“Most days I wake up and say a prayer. I want, I wish, I wait for something to happen to me. While I thank God for all good things, I don’t say this verse to Him, or to Jesus or even to Mary. They are far too busy to be worrying about the affairs and wishes of my heart. No, I say my prayer more to the air than anything else, hoping it might catch on the wind and find its way to anything, to something that’s mine.”
At the outset of the novel, Dora is waiting for her life to begin. In a sense, she is teetering on the edge of her own coming-of-age story. Given that she is female and does not come from a wealthy family, she also does not feel that she possesses anything of her own, even an identity in some ways. At the start of the novel, she seeks answers and meaning in romance, but she later finds it in motherhood and in acting as a midwife to a community of women.
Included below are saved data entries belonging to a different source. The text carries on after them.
(* ===== verification/VPowerRefund.v ===== *)
(** * VPowerRefund: refunding the power frozen until a height

    [_unfreezePowerChunk] visits the frozen powers of a height, pays each owner
    the amount of its refund power, and removes them, up to the first owner that
    has no account. *)
From stdpp Require Import base gmap list strings.
From Stdlib Require Import ZArith Lia.
From S2P Require Import Prelude XErrors GoMonad LedgerKeys Iavl Ledger LedgerSpec LedgerOps.
From S2P Require Import Units Proto Signer GovParams Account TrxTypes AcctCtrler AcctSpec.
From S2P Require Import AcctProps VPowerItems Limiter VPowerCtrler VPowerInv VPowerWp.

(** The owner's address in the key of a frozen power. *)
Definition frozen_owner (k : bytes) : Address := take 20 (drop 9 k).

Lemma frozen_owner_key h f : length f = AddrSize -> frozen_owner (LedgerKeyFrozenVPower h f) = f.
Proof.
  intros Hf. unfold frozen_owner, LedgerKeyFrozenVPower. rewrite app_assoc, drop_app_length'.
  - apply take_ge. unfold AddrSize in Hf. lia.
  - now rewrite length_app, length_put_be.
Qed.

Lemma length_frozen_key h f :
  length f = AddrSize -> length (LedgerKeyFrozenVPower h f) = 29%nat.
Proof. intros Hf. unfold LedgerKeyFrozenVPower. now rewrite !length_app, length_put_be, Hf. Qed.

(** The accounts after the owners of the given keys are paid. *)
Definition refund_power (m : vmap) (k : bytes) : Z :=
  match m !! k with Some (IFrozen fr) => f_RefundPower fr | _ => 0 end.

Definition refund_accts (m : vmap) (ks : list bytes) (ma : accts_map) : accts_map :=
  fold_left (fun ma k => credit ma (frozen_owner k) (PowerToAmount (refund_power m k))) ks ma.

Lemma PowerToAmount_bound p : 0 <= PowerToAmount p < 2 ^ 255.
Proof.
  unfold PowerToAmount, umul, u256_of_int, u64, amountPerPower.
  pose proof (Z.mod_pos_bound p (2 ^ 64) ltac:(lia)). rewrite u256_id by (unfold in_u256; lia). lia.
Qed.

Section Accts.
Context `{Utf8}.

Lemma credit_ok ma addr amt :
  accts_ok ma -> length addr = AddrSize -> accts_ok (credit ma addr amt).
Proof.
  intros Hok Hl. unfold credit, store_acct. intros k a Hk. cbn in Hk.
  apply lookup_insert_Some in Hk as [[<- <-]|[_ Hk]]; [|eauto]. cbn. split; [done|].
  apply acct_wf_SetBalance; [|apply u256_range].
  unfold acct_at. destruct (ma !! _) as [x|] eqn:Ex; cbn; [now apply Hok in Ex as [_ Hx]|now apply acct_wf_new].
Qed.

Lemma credit_is_Some ma addr amt k : is_Some (ma !! k) -> is_Some (credit ma addr amt !! k).
Proof. intros Hs. unfold credit, store_acct. rewrite lookup_insert_is_Some'. auto. Qed.

Lemma bal_credit ma addr amt b :
  accts_ok ma -> bal (credit ma addr amt) b = if bool_decide (b = addr) then uadd (bal ma b) amt else bal ma b.
Proof.
  intros Hok. unfold credit. rewrite bal_store. cbn. rewrite acct_at_Address by done.
  repeat case_bool_decide; congruence.
Qed.

(** Every owner is paid once. *)
Lemma refund_accts_bal m ks ma :
  accts_ok ma -> Forall (fun k => length (frozen_owner k) = AddrSize) ks ->
  NoDup (map frozen_owner ks) ->
  accts_ok (refund_accts m ks ma) /\
  (forall k, k ∈ ks -> bal (refund_accts m ks ma) (frozen_owner k) =
     uadd (bal ma (frozen_owner k)) (PowerToAmount (refund_power m k))) /\
  (forall b, b ∉ map frozen_owner ks -> bal (refund_accts m ks ma) b = bal ma b).
Proof.
  revert ma. induction ks as [|k ks IH]; intros ma Hok Hl Hn.
  { split; [done|]. split; [intros k Hk; now apply not_elem_of_nil in Hk|done]. }
  apply Forall_cons in Hl as [Hl1 Hl]. cbn [map] in Hn. apply NoDup_cons in Hn as [Hnin Hn].
  destruct (IH (credit ma (frozen_owner k) (PowerToAmount (refund_power m k)))) as (Hok' & Hin & Hout);
    [now apply credit_ok|done|done|].
  split; [done|]. split.
  - intros k' Hk'. apply elem_of_cons in Hk' as [->|Hk'].
    + etransitivity; [now apply Hout|]. rewrite bal_credit by done. now rewrite bool_decide_eq_true_2.
    + etransitivity; [now apply Hin|]. rewrite bal_credit by done. rewrite bool_decide_eq_false_2; [done|].
      intros E. apply Hnin. rewrite <- E. now apply list_elem_of_fmap_2.
  - intros b Hb. cbn [map] in Hb. apply not_elem_of_cons in Hb as [Hb1 Hb2].
    etransitivity; [now apply Hout|]. rewrite bal_credit by done. now rewrite bool_decide_eq_false_2.
Qed.

End Accts.

Section Refund.
Context {T I : Type} `{Iavl T I, !IavlLaws T I}.
Context `{VPowerProtos, !VPowerProtosLaws, CryptoLib}.
Context {A : Type} `{IAccountHandler A, Utf8, !IAccountLaws A}.
Implicit Types (s : VPowerCtrler T I) (m : vmap) (ac : A).

(** The keys of the powers frozen until [h], in key order. *)
Definition due s (h : Z) : list (bytes * bytes) :=
  with_prefix (exec_contents (vpowerState s)) (LedgerKeyFrozenVPower h []).

Lemma due_spec s m h k b :
  vcoh ∅ s m -> in_i64 h -> (k, b) ∈ due s h ->
  exists f fr, k = LedgerKeyFrozenVPower h f /\ length f = AddrSize /\
    m !! k = Some (IFrozen fr) /\ decode_at k b = Ok (IFrozen fr).
Proof.
  intros HC Hh Hk. apply elem_of_with_prefix in Hk as [Hb Hpre].
  pose proof (coh_tree _ _ _ HC k) as Hrep. rewrite Hb in Hrep. inversion Hrep as [? x Hst Hb' Hx|]; subst.
  assert (Hok : vitem_ok k x) by apply Hst. pose proof (stored_decode k b x Hst) as Hdec.
  apply bytes_HasPrefix_spec in Hpre as [t Ht].
  destruct x as [v|d|fr|c]; cbn in Hok.
  - destruct Hok as (E & _). rewrite E in Ht. done.
  - destruct Hok as (E & _). rewrite E in Ht. done.
  - destruct Hok as ((h' & f & E & Hh' & Hf) & _). exists f, fr. subst k.
    assert (h = h') as <-.
    { apply (frozen_prefix_iff h h' f); try done. apply bytes_HasPrefix_spec. eauto. }
    done.
  - destruct Hok as ((a & E) & _). rewrite E in Ht. done.
Qed.

Lemma elem_of_due s m h f :
  vcoh ∅ s m -> in_i64 h -> length f = AddrSize ->
  LedgerKeyFrozenVPower h f ∈ map fst (due s h) <-> is_Some (m !! LedgerKeyFrozenVPower h f).
Proof.
  intros HC Hh Hf. split.
  - intros ([k b] & E & Hin)%list_elem_of_fmap. cbn in E. subst k.
    destruct (due_spec s m h _ b HC Hh Hin) as (f' & fr & _ & _ & Hm & _). eauto.
  - intros [x Hx]. destruct (represents_lookup _ _ _ _ (coh_tree _ _ _ HC) Hx) as (b & Hb & _).
    apply list_elem_of_fmap. exists (LedgerKeyFrozenVPower h f, b). split; [done|].
    apply elem_of_with_prefix. split; [done|]. now apply frozen_prefix_iff.
Qed.

Lemma due_owners s m h :
  vcoh ∅ s m -> in_i64 h ->
  Forall (fun k => length (frozen_owner k) = AddrSize) (map fst (due s h)) /\
  NoDup (map frozen_owner (map fst (due s h))).
Proof.
  intros HC Hh. split.
  - apply Forall_forall. intros k ([k' b] & -> & Hin)%list_elem_of_fmap. cbn [fst].
    destruct (due_spec s m h _ b HC Hh Hin) as (f & fr & -> & Hf & _). now rewrite frozen_owner_key.
  - apply NoDup_fmap_2_strong; [|apply NoDup_with_prefix].
    intros k1 k2 ([k1' b1] & -> & H1')%list_elem_of_fmap ([k2' b2] & -> & H2')%list_elem_of_fmap. cbn [fst].
    destruct (due_spec s m h _ b1 HC Hh H1') as (f1 & fr1 & -> & Hf1 & _).
    destruct (due_spec s m h _ b2 HC Hh H2') as (f2 & fr2 & -> & Hf2 & _).
    rewrite !frozen_owner_key by done. congruence.
Qed.

(** The owners of [done_] have been paid, those of [rest] have not. *)
Definition paid s m ma h (rest : list (bytes * bytes)) (st : VPowerCtrler T I * A * list LedgerKey) : Prop :=
  exists done_, due s h = done_ ++ rest /\ vcoh ∅ (fst (fst st)) m /\ ptrs (fst (fst st)) = ptrs s /\
    snd st = map fst done_ /\ accts (snd (fst st)) (refund_accts m (map fst done_) ma) /\
    Forall (fun kv => is_Some (ma !! LedgerKeyAccount (frozen_owner (fst kv)))) done_.

Definition no_account : error := Wrapf ErrNotFoundAccount "Reward - address: %v".

Lemma refund_accts_snoc m ks k ma :
  refund_accts m (ks ++ [k]) ma =
  credit (refund_accts m ks ma) (frozen_owner k) (PowerToAmount (refund_power m k)).
Proof. unfold refund_accts. now rewrite fold_left_app. Qed.

(** Paying owners with an account makes none. *)
Lemma refund_accts_dom m ks ma k :
  accts_ok ma -> Forall (fun k => length (frozen_owner k) = AddrSize) ks ->
  Forall (fun k => is_Some (ma !! LedgerKeyAccount (frozen_owner k))) ks ->
  is_Some (refund_accts m ks ma !! k) <-> is_Some (ma !! k).
Proof.
  intros Hok Hl Hs. revert ma Hok Hs. induction Hl as [|x ks Hx Hl IH]; intros ma Hok Hs; [done|].
  apply Forall_cons in Hs as [Hsx Hs]. unfold refund_accts in *. cbn [fold_left].
  assert (forall k, is_Some (credit ma (frozen_owner x) (PowerToAmount (refund_power m x)) !! k) <-> is_Some (ma !! k)) as Hc.
  { intros k'. unfold credit, store_acct. rewrite lookup_insert_is_Some'. cbn. rewrite acct_at_Address by done. split; [|auto].
    by intros [<-|]. }
  rewrite IH; [apply Hc|by apply credit_ok|]. eapply Forall_impl; [exact Hs|]. intros y Hy. cbn in Hy |- *. by apply Hc.
Qed.

(** One visit pays one owner, or finds that there is no account. *)
Lemma wp_refund_visit s m ma h kv rest st :
  vcoh ∅ s m -> in_i64 h -> accts_ok ma ->
  paid s m ma h (kv :: rest) st ->
  wp (visit (lens_comp fst_lens (lens_comp fst_lens vp_lens)) refund_one kv) (fun o st' =>
    match ma !! LedgerKeyAccount (frozen_owner (fst kv)) with
    | Some _ => o = Ok tt /\ paid s m ma h rest st'
    | None => o = Err no_account /\ paid s m ma h (kv :: rest) st'
    end) st.
Proof.
  intros HC Hh Hok (done_ & Edue & HC1 & Hp1 & Erm & Hac & Hall). destruct kv as [k b].
  assert (Hin : (k, b) ∈ due s h) by (rewrite Edue; apply elem_of_app; right; now left).
  destruct (due_spec s m h k b HC Hh Hin) as (f & fr & -> & Hf & Hm & Hdec).
  destruct (due_owners s m h HC Hh) as [Hl _]. rewrite Edue, map_app in Hl. apply Forall_app in Hl as [Hl _].
  destruct st as [[s1 ac1] removed]. cbn [fst snd] in *.
  apply wp_bind, wp_lift. cbn [fst snd]. rewrite Hdec. apply wp_bind, wp_zoom. cbn [lget lens_comp fst_lens vp_lens fst].
  apply (held_alloc_rule ∅ _ m); [done|]. intros l ls HC2 Hl2 _ F2 _ _.
  cbn [lset lens_comp fst_lens vp_lens fst snd lget].
  apply wp_bind, wp_zoom. cbn [lget fst_lens fst]. apply wp_zoom. cbn [lget fst_lens fst].
  set (s2 := MkVPowerCtrler ls (allDelegatees s1) (lastValidators s1) (vpowLimiter s1)).
  eapply (get_frozen_rule s2 [] l fr); [apply Hl2|]. cbn [lset fst_lens snd].
  destruct (Nat.ltb_spec (length (LedgerKeyFrozenVPower h f)) 29) as [Hlt|_];
    [rewrite length_frozen_key in Hlt by done; lia|].
  apply wp_bind, wp_zoom. cbn [lget fst_lens fst]. apply wp_zoom. cbn [lget snd_lens snd].
  fold (frozen_owner (LedgerKeyFrozenVPower h f)). rewrite frozen_owner_key by done.
  eapply wp_mono; [apply (Reward_law ac1 _ f (PowerToAmount (f_RefundPower fr)) Hac Hf), PowerToAmount_bound|].
  pose proof (refund_accts_dom m (map fst done_) ma (LedgerKeyAccount f) Hok Hl ltac:(by apply Forall_fmap)) as Hdom.
  destruct (ma !! LedgerKeyAccount f) as [y|] eqn:Ey.
  - destruct (proj2 Hdom ltac:(eauto)) as [x Hx]. rewrite Hx. intros o ac2 (-> & Hac2 & _).
    apply wp_modify. cbn [lset snd_lens fst_lens fst snd]. split; [done|].
    exists (done_ ++ [(LedgerKeyFrozenVPower h f, b)]). cbn [fst snd]. split_and!; [by rewrite <- app_assoc|exact HC2|exact Hp1|by rewrite map_app, Erm| |].
    + rewrite map_app; cbn [map fst]. rewrite refund_accts_snoc, frozen_owner_key by done. unfold refund_power. now rewrite Hm.
    + apply Forall_app_2; [done|]. apply Forall_singleton. cbn [fst]. rewrite frozen_owner_key, Ey by done. eauto.
  - destruct (refund_accts m (map fst done_) ma !! LedgerKeyAccount f) as [x|] eqn:Ex; [by destruct (proj1 Hdom ltac:(eauto))|].
    intros o ac2 (-> & Hac2). split; [done|]. by exists done_.
Qed.

(** The visits: all owners are paid, or those before the first one that has no
    account. *)
Lemma wp_refund_visits s m ma h rest : forall st,
  vcoh ∅ s m -> in_i64 h -> accts_ok ma -> paid s m ma h rest st ->
  wp (for_each rest (visit (lens_comp fst_lens (lens_comp fst_lens vp_lens)) refund_one)) (fun o st' =>
    (o = Ok tt /\ paid s m ma h [] st') \/
    exists kv rest', ma !! LedgerKeyAccount (frozen_owner (fst kv)) = None /\ o = Err no_account /\ paid s m ma h (kv :: rest') st') st.
Proof.
  induction rest as [|kv rest IH]; intros st HC Hh Hok Hp; cbn [for_each]; [apply wp_ret; by left|].
  apply wp_bind. eapply wp_mono; [by apply (wp_refund_visit s m ma h kv rest)|].
  destruct (ma !! LedgerKeyAccount (frozen_owner (fst kv))) eqn:Ea.
  - intros o st' [-> Hp']. by apply IH.
  - intros o st' [-> Hp']. right. by exists kv, rest.
Qed.

(** Removing the collected keys. *)
Lemma wp_remove_due ks : forall s m ac,
  vcoh ∅ s m -> Forall (fun k => k <> []) ks ->
  wp (for_each ks (fun k => ignore (on_vp (led_Del k true))))
    (okQ (fun _ st => vcoh ∅ (fst st) (fold_left (fun m k => delete k m) ks m) /\
      ptrs (fst st) = ptrs s /\ snd st = ac)) (s, ac).
Proof.
  induction ks as [|k ks IH]; intros s m ac HC Hk; cbn [for_each fold_left].
  - now apply wp_ret.
  - apply Forall_cons in Hk as [Hk Hks]. apply wp_bind, wp_ignore, wp_zoom. cbn [lget fst_lens fst].
    eapply led_del_rule; [exact HC|done|]. intros s1 HC1 F1. rewrite dirty_nil in HC1.
    cbn [lset fst_lens snd]. eapply wp_mono; [apply (IH s1 _ ac HC1 Hks)|].
    intros [[]|e|] st; cbn [okQ]; try done. intros (HC2 & Hp2 & Ha2). split_and!; try done.
    now rewrite Hp2, (proj2 F1).
Qed.

Lemma wp_unfreeze s m ac ma h :
  vcoh ∅ s m -> in_i64 h -> accts ac ma -> accts_ok ma ->
  wp (_unfreezePowerChunk h) (fun o st => exists done_ rest, due s h = done_ ++ rest /\
    Forall (fun kv => is_Some (ma !! LedgerKeyAccount (frozen_owner (fst kv)))) done_ /\
    match rest with
    | [] => o = Ok tt
    | kv :: _ => o = Err no_account /\ ma !! LedgerKeyAccount (frozen_owner (fst kv)) = None
    end /\
    vcoh ∅ (fst st) (fold_left (fun m k => delete k m) (map fst done_) m) /\ ptrs (fst st) = ptrs s /\
    accts (snd st) (refund_accts m (map fst done_) ma)) (s, ac).
Proof.
  intros HC Hh Hac Hok. unfold _unfreezePowerChunk. apply wp_bind, wp_run_var.
  unfold wp at 1. rewrite Seek_visits_aux. cbn [lget lens_comp fst_lens vp_lens fst]. fold (due s h).
  assert (Hremove : forall rest st, paid s m ma h rest st ->
    wp (for_each (snd st) (fun k => ignore (on_vp (led_Del k true)))) (okQ (fun _ st2 => exists done_, due s h = done_ ++ rest /\
      Forall (fun kv => is_Some (ma !! LedgerKeyAccount (frozen_owner (fst kv)))) done_ /\
      vcoh ∅ (fst st2) (fold_left (fun m k => delete k m) (map fst done_) m) /\ ptrs (fst st2) = ptrs s /\
      accts (snd st2) (refund_accts m (map fst done_) ma))) (fst st)).
  { intros rest [[s1 ac1] removed] (done_ & Edue & HC1 & Hp1 & Erm & Hac1 & Hall). cbn [fst snd] in *. subst removed.
    eapply wp_mono; [apply (wp_remove_due _ s1 m ac1 HC1)|].
    - apply Forall_forall. intros k ([k' b] & -> & Hin)%list_elem_of_fmap. cbn.
      destruct (due_spec s m h k' b HC Hh) as (f & fr & -> & _); [rewrite Edue; apply elem_of_app; by left|done].
    - intros [[]|e|] st2; cbn [okQ]; try done. intros (HC2 & Hp2 & Ha2). exists done_. rewrite Ha2. split_and!; try done. congruence. }
  eapply wp_mono; [apply (wp_refund_visits s m ma h (due s h)); [done..|]; exists []; cbn; by split_and!|].
  intros o st [[-> Hpaid]|(kv & rest & Hno & -> & Hpaid)]; apply wp_bind; (eapply wp_mono; [exact (Hremove _ _ Hpaid)|]);
    intros [[]|e|] st2; cbn [okQ]; try done; intros (done_ & Edue & Hall & HC2 & Hp2 & Ha2).
  - apply wp_ret. exists done_, []. by split_and!.
  - exists done_, (kv :: rest). by split_and!.
Qed.

End Refund.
“‘Some babies ain’t meant for this world. All you can do is keep him safe until his angel comes.’”
As a midwife, Miss B. doesn’t try to challenge or master nature. She accepts the inevitable truth that sometimes there is nothing she can do to prevent death and pain. Her treatments and herbs are meant to help achieve the best possible outcome in each situation. In a way, all Miss B. ever does is keep women and babies safe until their angels come, as everyone dies. Later, Miss B. accepts her own death with grace, knowing that it is inevitable.
“It’s a disgusting mess we come through to be born, the sticky-wet of blood and afterbirth, mother wailing, child crying…the helpless soft spot at the top of its head pulsing, waiting to be kissed. Our parents and teachers say it’s a miracle, but it’s not. It’s going to happen no matter what, there’s no choice in the matter. To my mind, a miracle is something that could go one way or another. The fact that something happens, when by all rights it shouldn’t, is what makes us take notice, it’s what saints are made of, it takes the breath away. How a mother comes to love her child, her caring at all for this thing that’s made her heavy, lopsided and slow, this thing that made her wish she were dead…that’s the miracle.”
Childbirth and motherhood are major subjects in the novel, and both are central to Dora’s life. She reflects on the fact that many people, usually men, call childbirth a miracle.